Although YT calls it ‘Virtual 4’, the chainstays do pivot ahead of the big rear dropouts, making this a full four-bar linkage, that again is seriously oversized all the way to the top and rear of the chainring-aligned main pivot.
The stays are heavily rubber-wrapped for chain protection, while the whole belly gets a replaceable AP 66 protection pan, and the Acros Block Lock rotation limiting headset is backed up with downtube bumpers to prevent fork and frame damage.
YT also makes its own short, fat bottle to sneak plenty of refreshment into the space under the shock. The way the cables and hoses bridge across from the mainframe to the seatstays is pretty conspicuous, however, and having the charging point on the belly of the bike makes at least a short fender a smart idea to reduce the chance of contamination.
The really glaring comparison to contemporary bikes is the geometry. The 64.5/65-degree head angle and 75.5/76-degree seat angle are in line with what you’d expect for an enduro bike, but at 449mm reach for a large it’s more like most medium bikes in stretch.

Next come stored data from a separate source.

Lemma float_truthy_not_zero (x : spec_float) :
  Py.float_truthy x = true <-> not_zero x.
Proof.
  unfold not_zero. destruct x as [s| | |s m e]; simpl; split; try discriminate; auto.
  intros H. now destruct (H s).
Qed.

(** C2, amended. The flag of a normalised offer is set exactly when the
    previous price is present and not zero and the price is at most half
    of it plus 0.01, computed as [price <= was_price / 2 + 0.01] in
    binary64 arithmetic; with no previous price, or with a previous price
    of zero, the flag is not set. *)
Theorem half_price_flag_iff_nonzero_was
        (float_of_str : string -> Py.result spec_float) (repr : Py.value -> string)
        (watch_name : string) (raw : Py.value) (o : Offer) :
  normalise_coles_product float_of_str repr watch_name raw = Py.Ok o \/
  normalise_woolies_product float_of_str repr watch_name raw = Py.Ok o ->
  flag_iff_was_nonzero o.
Proof.
  intros H. apply normalised_flag in H. unfold flag_iff_was_nonzero.
  rewrite H. unfold half_price_flag, at_most_half_plus_tolerance, within_tolerance_of_half.
  split; [|split].
  - destruct (was_price o) as [was|].
    + destruct (Py.float_truthy was) eqn:T.
      * split.
        -- intros Hle. exists was. split; [reflexivity|].
           split; [now apply float_truthy_not_zero | exact Hle].
        -- intros (was' & [= <-] & _ & Hle). exact Hle.
      * split; [discriminate|].
        intros (was' & [= <-] & T' & _). apply float_truthy_not_zero in T'. congruence.
    + split; [discriminate|]. intros (was' & E & _). discriminate.
  - now intros ->.
  - now intros sign ->.
Qed.

Lemma half_price_flag_iff_nonzero_was_witness :
  flag_iff_was_nonzero
    {| watch_name := "Tim Tams"; store := "Woolworths";
       product_title := "Tim Tam Original 200g";
       price := Py.float_of_Z 2; size := Some "200g"; url := "";
       was_price := Some (Py.float_of_Z 5); is_half_price := true |}.
Proof.
  apply (half_price_flag_iff_nonzero_was
           (fun _ => Py.Raise (Py.ValueError "")) (fun _ => "")
           "Tim Tams"
           (Py.VDict [("description", Py.VStr "Tim Tam Original 200g");
                      ("Price", Py.VInt 2); ("WasPrice", Py.VInt 5);
                      ("size", Py.VStr "200g")])).
  right. reflexivity.
Defined.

A 470mm seat tube length on the 470mm reach XL means there’s not much scope for sizing up, unless you opt for a short stroke dropper post.
While the quoted 350mm bottom bracket setting (in high) is definitely tall, we actually measured it at 337mm in the lower, slacker setting, so it’s actually pretty slammed. 442mm chainstays are short too, making this a compact wheelbase setup despite still having room for a knobby 27.5 x 2.8in Maxxis DHR tire in the rear.
Components and build
The obvious component difference when comparing it to the newer Decoy Core is the Shimano STEPS E8000 motor. It’s not as powerful as the new EP8, it doesn’t have the deliberate overrun for hoiking up steps, it’s not as easy to app tune and the walk mode is so awkward to access it’s barely useable. That said, less peak power means it doesn’t empty the battery as quickly, and while it’s not a quiet unit, it doesn’t have the freewheeling clack and bang issues of the EP8. Both generations of Decoy get the same monochrome OLED display and power mode switch of the cheaper E7000 series, too.
Using the older motor has freed up budget for the premium E11 Carbon version of Crankbrothers' Synthesis E-bike wheels rather than the alloy version on the Decoy Core 4. Fox supplies the suspension at the front and rear: you get a Fox Transfer Factory dropper post with Kashima gold-coated stanchions, as well as the premium 38 fork and X2 rear shock. Both are benchmark suspension pieces with full high- and low-speed compression and rebound adjusting, the latest sensitivity boosting oil flow and pressure regulation tech. The Shimano XT drivetrain matches the motor, but SRAM Code RSC brakes with 200mm rotors do the stopping. SDG provides a custom YT saddle, while UK motocross and MTB brand, Renthal, makes the stem and bar. However, a 55mm length means that the stem is also behind the curve of most handling setups.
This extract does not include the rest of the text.